*** Supplied entries ***
(* ===== verification/OpenPage.v ===== *)
(** * OpenPage: the debounced component on a page with other timers

    [Debounce.v] studies the component alone with the timer table.  On a
    real page the table is shared: other code schedules and cancels timers
    of its own between the events of the component.  This file puts the
    component of [Debounce.v] on such a page and shows that what it
    guarantees does not depend on having the table to itself.

    The page remembers which handles were issued to the hook; the rest of
    the page cancels only handles that were issued to it.  The calls
    recorded are those made by the hook's timers. *)

From stdpp Require Import gmap.
From S2P Require Import Prelude JsNumber React Timers Debounce.

Section OpenPage.
Context {T : Type} `{!TimerHost TimerCallback T}.

(** ** The page *)

(** The component and the handles [setTimeout] has returned to the hook. *)
Record Shared : Type := {
  component : System T;
  own : gset nat;
}.

Inductive page_event : Type :=
| Hook (e : event)
| OtherSet (cb : TimerCallback) (delay : number)
| OtherClear (id : nat).

Definition start : Shared :=
  {| component := initial; own := ∅ |}.
(* ===== verification/Liveness.v ===== *)
(** * Liveness: a registration that is left alone fires

    The theorems of [Debounce.v] on firing consider one passage of time
    after a render.  The host lets time pass in as many steps as it likes;
    this file shows that only the total matters: a registration that is
    followed by nothing but the passing of time makes its call, once, when
    the time passed reaches the delay, at its due time, and never before.

    The measure of the argument is the time left until the timer is due:
    every passage of time takes its length off it, and the call is made by
    the step that takes it to zero. *)

From stdpp Require Import gmap.
From S2P Require Import Prelude JsNumber React Timers Debounce.

Section Liveness.
Context {T : Type} `{!TimerHost TimerCallback T}.

Implicit Types (s : System T) (es : list event).

(** ** Vocabulary *)

Definition isAdvance (e : event) : bool :=
  match e with
  | Advance _ => true
  | _ => false
  end.

(** Nothing happens to the component but the passing of time. *)
Definition quiet es : Prop :=
  Forall (fun e => isAdvance e = true) es.

(** The time that passes during [es]. *)
Definition passed es : Z :=
  foldr (fun e acc => match e with Advance dt => Z.max 0 dt + acc | _ => acc end) 0 es.

(** The time left until the pending timer, if any, is due. *)
Definition time_left s : option Z :=
  (fun kv => kv.2.1 - th_now (host s)) <$> head (map_to_list (th_view (host s))).

(** ** Time passing in steps *)

Lemma passed_nonneg es : 0 <= passed es.
Proof. induction es as [|[| |dt] es IH]; simpl; lia. Qed.

Lemma passed_app es1 es2 : passed (es1 ++ es2) = passed es1 + passed es2.
Proof. induction es1 as [|[| |dt] es1 IH]; simpl; lia. Qed.

Lemma tick_now dt s : th_now (host (tick dt s)) = th_now (host s) + Z.max 0 dt.
Proof. unfold tick. rewrite <- advance_now. by destruct (advance dt (host s)). Qed.

Lemma tick_wf dt s : th_wf (host s) -> th_wf (host (tick dt s)).
Proof. intros Hwf. unfold tick. pose proof (advance_wf dt _ Hwf). by destruct (advance dt (host s)). Qed.

(** With no timer pending, time passes without a call. *)
Lemma quiet_idle es s :
  th_wf (host s) -> th_view (host s) = ∅ -> quiet es ->
  calls (run s es) = calls s /\ th_now (host (run s es)) = th_now (host s) + passed es.
Proof.
  revert s. induction es as [|e es IH]; intros s Hwf Hv Hq; [simpl; split; [done|lia]|].
  apply Forall_cons in Hq as [He Hq]. destruct e as [| |dt]; [done..|].
  change (run s (Advance dt :: es)) with (run (tick dt s) es).
  change (passed (Advance dt :: es)) with (Z.max 0 dt + passed es).
  destruct (tick_idle dt s Hwf Hv) as (Hc & Hv' & _).
  destruct (IH (tick dt s) (tick_wf dt s Hwf) Hv' Hq) as [-> ->].
  rewrite Hc, tick_now. split; [done|lia].
Qed.

(** With one timer pending, the call is made by the step that reaches its
    due time, and by no other. *)
Lemma quiet_armed es s id due cb :
  th_wf (host s) -> th_view (host s) = {[id := (due, cb)]} -> quiet es ->
  calls (run s es) =
    (if decide (due <= th_now (host s) + passed es /\ es ≠ [])
     then calls s ++ [(due, tc_callback cb)] else calls s) /\
  th_now (host (run s es)) = th_now (host s) + passed es.
Proof.
  revert s. induction es as [|e es IH]; intros s Hwf Hv Hq.
  { simpl. rewrite decide_False by (by intros [_ ?]). split; [done|lia]. }
  apply Forall_cons in Hq as [He Hq]. destruct e as [| |dt]; [done..|].
  change (run s (Advance dt :: es)) with (run (tick dt s) es).
  change (passed (Advance dt :: es)) with (Z.max 0 dt + passed es).
  pose proof (passed_nonneg es) as Hp.
  pose proof (tick_wf dt s Hwf) as Hwf'. pose proof (tick_now dt s) as Hn.
  pose proof (advance_view_single dt (host s) id due cb Hwf Hv) as Hv'.
  rewrite (tick_armed dt s id due cb Hwf Hv) in *. case_decide as Hdue.
  - destruct (quiet_idle es _ Hwf' Hv' Hq) as [-> ->]. cbn [calls] in *.
    rewrite decide_True by (split; [lia|done]). split; [done|]. cbn [host] in *. lia.
  - destruct (IH _ Hwf' Hv' Hq) as [-> ->]. cbn [calls host] in *. split; [|lia].
    rewrite Hn. destruct es as [|e' es'].
    + rewrite !decide_False; [done|simpl; lia|by intros [_ ?]].
    + apply decide_ext. split; (intros [? _]; split; [lia|done]).
Qed.

(** A measure of what is left to wait: a step of time takes its length off
    it. *)
Lemma time_left_tick dt s id due cb :
  th_wf (host s) -> th_view (host s) = {[id := (due, cb)]} ->
  time_left s = Some (due - th_now (host s)) /\
  time_left (tick dt s) =
    if decide (due <= th_now (host s) + Z.max 0 dt) then None
    else Some (due - th_now (host s) - Z.max 0 dt).
Proof.
  intros Hwf Hv. unfold time_left. rewrite tick_now.
  replace (th_view (host (tick dt s))) with (th_view (advance dt (host s)).2)
    by (unfold tick; by destruct (advance dt (host s))).
  rewrite (advance_view_single dt _ id due cb Hwf Hv), Hv, map_to_list_singleton.
  split; [done|]. case_decide; [by rewrite map_to_list_empty|].
  rewrite map_to_list_singleton. simpl. f_equal. lia.
Qed.

(** ** Theorems *)

Lemma registration_quiet effect delay deps es s :
  Inv s -> rearms (fiber s) effect delay deps = true -> quiet es ->
  calls (run s (Render effect delay deps :: es)) =
    if decide (th_delay delay <= passed es /\ es ≠ [])
    then calls s ++ [(th_now (host s) + th_delay delay, nextCallback (fiber s) effect deps)]
    else calls s.
Proof.
  intros Hinv Hre Hq. destruct (render_rearm effect delay deps s Hinv Hre) as (Hv & Hn & Hc).
  pose proof (Inv_render effect delay deps s Hinv) as [Hwf' _].
  change (run s (Render effect delay deps :: es)) with (run (render effect delay deps s) es).
  destruct (quiet_armed es _ _ _ _ Hwf' Hv Hq) as [-> _].
  rewrite Hn, Hc. apply decide_ext. split; (intros [? ?]; split; [lia|done]).
Qed.

(** C19: liveness.  A registration that is followed by nothing but the
    passing of time makes its call as soon as the time passed reaches the
    delay, however the host cuts that time into steps: the callback
    memoised by the render is called, once, at the time of the render plus
    the delay. *)
Theorem registration_eventually_fires effect delay deps es s :
  reachable s ->
  rearms (fiber s) effect delay deps = true ->
  quiet es -> es ≠ [] ->
  th_delay delay <= passed es ->
  calls (run s (Render effect delay deps :: es)) =
  calls s ++ [(th_now (host s) + th_delay delay, nextCallback (fiber s) effect deps)].
Proof.
  intros Hinv%reachable_Inv Hre Hq Hne Hp.
  by rewrite (registration_quiet _ _ _ _ _ Hinv Hre Hq), decide_True.
Qed.

(** C37: the debounced action never runs early.  After a registration that
    is followed by nothing but the passing of time, no call is made while
    the time passed is short of the delay, however the host cuts that time
    into steps. *)
Theorem registration_not_before effect delay deps es s :
  reachable s ->
  rearms (fiber s) effect delay deps = true ->
  quiet es ->
  passed es < th_delay delay ->
  calls (run s (Render effect delay deps :: es)) = calls s.
Proof.
  intros Hinv%reachable_Inv Hre Hq Hp.
  rewrite (registration_quiet _ _ _ _ _ Hinv Hre Hq), decide_False; [done|]. intros [? _]. lia.
Qed.

End Liveness.

(** ** The theorems at work on the queue implementation *)

Lemma registration_eventually_fires_witness :
  calls (run armed_demo (Render 8 30 [VNum 2] :: [Advance 10; Advance (-5); Advance 10; Advance 15])) =
  calls armed_demo ++ [(80, 8%nat)].
Proof.
  rewrite (registration_eventually_fires 8%nat 30 [VNum 2]
             [Advance 10; Advance (-5); Advance 10; Advance 15] armed_demo).
  - reflexivity.
  - exact armed_demo_reachable.
  - reflexivity.
  - by repeat constructor.
  - done.
  - by vm_compute.
Defined.

Lemma registration_not_before_witness :
  calls (run armed_demo (Render 8 30 [VNum 2] :: [Advance 10; Advance (-5); Advance 19])) =
  calls armed_demo.
Proof.
  apply (registration_not_before 8%nat 30 [VNum 2] [Advance 10; Advance (-5); Advance 19] armed_demo).
  - exact armed_demo_reachable.
  - reflexivity.
  - by repeat constructor.
  - by vm_compute.
Defined.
***
**Assigned task**
Taking the entries above, print exactly the lines starting at the line with "(delay : number)" and ending at the line with "this file shows", both included.

**Task solution**
| OtherSet (cb : TimerCallback) (delay : number)
| OtherClear (id : nat).

Definition start : Shared :=
  {| component := initial; own := ∅ |}.
(* ===== verification/Liveness.v ===== *)
(** * Liveness: a registration that is left alone fires

    The theorems of [Debounce.v] on firing consider one passage of time
    after a render.  The host lets time pass in as many steps as it likes;
    this file shows that only the total matters: a registration that is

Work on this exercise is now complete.